Judith puts her ear to the door. With the sound of his snore, her shoulders drop and her back straightens. She lights a Virginia Slim and sits down to enjoy the first quiet moment of the day. A halo of smoke gathers around her head when she hears a knock at the back door. Placing her cigarette in a crystal bowl, an ashtray souvenir from Germany, she lifts herself from the easy chair. Seraphina has come to return the lillies Judith had placed on the New Year’s altar. Sera, that’s what Wayne called her for short, is a widow, an old friend.
He had once said to her, “Listen sweetheart,that’s a pretty name but it’s longer than you are tall. Can I just call you Sera?”
She was a “good-natured gal” he had always said. She had to be, married to Sonny, his partner in a Venezuelan oil drilling company in the ‘60s. They made the deal one night over a bottle of Jack, in a thatch-roofed bar in Caracas. When they stumbled through the door together, arms over shoulders to tell Sera, she raised her glass. In a mixed accent of Portuguese and Spanish she proposed a toast, “Well, eef we loos it all tomorrow, we jes start over. Sheers!”
They had a hell of a run until Sonny started stealing and Wayne sent him back to Texas on a second-class charter.
As the bouquet passes between Judith and Sera, a quaking blast from the garage shakes red pollen from the stamen onto the white, wilting petals.
There are not many unpredictable night noises so far out in the piney woods. Dogs bark at owls and every now and then, a coyote. Exxon/Mobil trucks occasionally rumble on and off of the property to check their wells. But when the dogs are asleep, there is only the lowing of distant cattle to suggest waking life.
Before Judith can gain a grip on the flower pot, she sees fire clawing at the back door. Startled, she stumbles over soil and shards from the shattered lilly container shoving Sera toward the front door.
She yells for Wayne, but there is no reply.
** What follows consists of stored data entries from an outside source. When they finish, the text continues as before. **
Lemma logo_filename_plain (i : nat) (mime : str) :
  plain_name (logo_filename i mime).
Proof.
  destruct (logo_filename_head i mime) as [tail Eh].
  repeat split.
  - rewrite Eh. discriminate.
  - unfold logo_filename. intros Hin.
    apply in_app_or in Hin as [Hin|Hin].
    { vm_compute in Hin. intuition discriminate. }
    apply in_app_or in Hin as [Hin|Hin].
    { pose proof (str_of_nat_digits (i + 1)) as Hd.
      rewrite Forall_forall in Hd. apply Hd in Hin.
      unfold slash in Hin. lia. }
    apply in_app_or in Hin as [Hin|Hin].
    { vm_compute in Hin. intuition discriminate. }
    destruct (contains (lit "png") mime); vm_compute in Hin;
      intuition discriminate.
  - rewrite Eh. discriminate.
  - rewrite Eh. discriminate.
Qed.

Lemma sanitize_filename_plain (rt : PyRuntime) (company_name : str) :
  ascii_sound rt ->
  sanitize_filename rt company_name = []
  \/ plain_name (sanitize_filename rt company_name).
Proof.
  intros (Hal & _).
  destruct (sanitize_filename rt company_name) as [|c0 s0] eqn:E;
    [now left | right].
  pose proof (sanitize_filename_word rt company_name) as Hw.
  rewrite E in Hw. rewrite Forall_forall in Hw.
  assert (Hno : forall c, is_ascii c = true -> ascii_isalnum c = false ->
                          c <> underscore -> ~ In c (c0 :: s0)).
  { intros c Ha Hc Hu Hin. apply Hw in Hin. unfold re_word in Hin.
    rewrite Hal, Hc in Hin by exact Ha. simpl in Hin.
    apply char_eqb_eq in Hin. contradiction. }
  repeat split.
  - discriminate.
  - apply Hno; [reflexivity | reflexivity | discriminate].
  - intros Heq. apply (Hno period); [reflexivity | reflexivity | discriminate|].
    rewrite Heq. now left.
  - intros Heq. apply (Hno period); [reflexivity | reflexivity | discriminate|].
    rewrite Heq. now left.
Qed.

Lemma path_join_plain (p : path) (name : str) :
  plain_name name -> path_join p name = p ++ [name].
Proof. intros (Hne & _). unfold path_join. now destruct name. Qed.

Section Containment.

Variable rt : PyRuntime.
Variable World : Type.
Variable env : Env World.
Variable root : path.
Hypothesis Hrt : ascii_sound rt.

Lemma contained_lookup : permits_lookup (contained root).
Proof. repeat split. Qed.

Lemma spec_result {A} (P P' : Event -> Prop) (Q Q' : A -> Prop)
  (m : M World A) :
  spec P Q m -> spec P' Q' m -> spec P' Q m.
Proof.
  intros H1 H2 w. destruct (H1 w) as [_ Hq]. destruct (H2 w) as [Ht _].
  now split.
Qed.

Lemma download_logos_contained (r : path) (self : LogoFetcher)
  (total i : nat) (logos : list LogoCandidate) :
  Forall plain_name r -> (List.length r <= 1)%nat ->
  spec (contained root) any_value
       (download_logos env self (root ++ r) total i logos).
Proof.
  intros Hr Hlen.
  revert self i; induction logos as [|logo_info rest IH]; intros self i;
    cbn [download_logos].
  - now apply spec_ret.
  - apply spec_bind with (Q1 := any_value); [|intros self1 _; apply IH].
    apply spec_try.
    + cbv zeta.
      repeat (apply spec_bind with (Q1 := any_value);
              [now apply spec_print | intros _ _]).
      apply spec_bind with (Q1 := any_value).
      { apply download_logo_to_folder_events; try easy.
        intros data. fold (logo_filename i (lc_mime logo_info)).
        rewrite (path_join_plain _ (logo_filename_plain i (lc_mime logo_info))).
        exists (r ++ [logo_filename i (lc_mime logo_info)]).
        rewrite app_assoc. repeat split.
        - apply Forall_app. split; [exact Hr|].
          constructor; [apply logo_filename_plain | constructor].
        - rewrite length_app. simpl. lia. }
      intros ok _.
      apply spec_bind with (Q1 := any_value); [now apply spec_sleep|].
      intros _ _. now apply spec_ret.
    + intros e.
      apply spec_bind with (Q1 := any_value); [now apply spec_print|].
      intros _ _. now apply spec_ret.
Qed.

Lemma process_company_contained (self : LogoFetcher) (company_name : str) :
  logo_dir self = root ->
  spec (contained root) any_value (process_company rt env self company_name).
Proof.
  intros Hdir. unfold process_company. cbv zeta.
  repeat (apply spec_bind with (Q1 := any_value);
          [now apply spec_print | intros _ _]).
  apply spec_bind with (Q1 := any_value).
  { apply find_company_logos_run. apply contained_lookup. }
  intros logos _. destruct logos as [|logo rest].
  - apply spec_bind with (Q1 := any_value); [now apply spec_print|].
    intros _ _. now apply spec_ret.
  - apply spec_bind with (Q1 := any_value); [now apply spec_print|].
    intros _ _. cbn [logo_dir add_found bump_processed]. rewrite Hdir.
    assert (Hjoin : exists r, path_join root (sanitize_filename rt company_name)
                              = root ++ r
                              /\ Forall plain_name r /\ (List.length r <= 1)%nat).
    { destruct (sanitize_filename_plain company_name Hrt) as [E|Hp].
      - rewrite E. exists []. rewrite app_nil_r. repeat split; auto.
      - rewrite (path_join_plain _ Hp).
        exists [sanitize_filename rt company_name].
        repeat split; auto. }
    destruct Hjoin as (r & -> & Hr & Hlen).
    apply spec_bind with (Q1 := any_value).
    { apply spec_ask; [|easy]. exists r. repeat split; auto. }
    intros _ _.
    apply spec_bind with (Q1 := any_value); [now apply spec_print|].
    intros _ _. eapply spec_weaken; [now apply download_logos_contained | easy].
Qed.

Lemma process_all_contained (self : LogoFetcher) (companies : list str) :
  logo_dir self = root ->
  spec (contained root) any_value (process_all rt env self companies).
Proof.
  revert self; induction companies as [|company rest IH]; intros self Hdir;
    cbn [process_all].
  - now apply spec_ret.
  - apply spec_bind
      with (Q1 := fun self1 => exists found,
                      (0 <= found)%Z /\ accounted self self1 found).
    + eapply spec_result.
      * apply (process_company_run rt env self company
                 (any_event_permitted (logo_dir self))).
      * now apply process_company_contained.
    + intros self1 (found & _ & (Hd & _)).
      apply spec_bind with (Q1 := any_value); [now apply spec_sleep|].
      intros _ _. apply IH. now rewrite Hd.
Qed.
The terriers scatter, disappear as the bedroom door flies open. Wayne lay still and quiet, but for the snoring. He blows air through his nose and lips, like a horse nicker and rolls onto his side.
The two women struggle with all six feet and two inches of his dead weight until he flops to the floor.
His eyes peel half open as he sits up. Grabbing him under his shoulders, they drag him outside, just as flames over take the home.
It is only a pre-fab house, not like the handsome homes they had known before retirement. But it held nearly every reminder of their combined 140-some years of life.
Coatless and shoeless in the cold January night, the three are now monoliths in the field. Sera’s stature is noticably diminutive next to Wayne, her arms outstretched to wrap and warm the couple.
Flames burn, blot out the stars.
In minutes, the home is reduced to cinders. Indifferent to their loss, the flames turn and begin to feed on surrounding tree branches. The fire department calls. They are lost. The small dirt road turnoff is not visible in the night. A short red truck follows the glow on the horizon, getting there in time to save a few Venezuelan trinkets but not in time to save the two tiny terriers. The three watch the horror with tear-stained faces, imagining what must have become of the loyal companions — staring, glassy-eyed, no tears left.
The final flame is exhausted. A blanket of pitch dark covers the now open field, like an old quilt with stars for pinholes.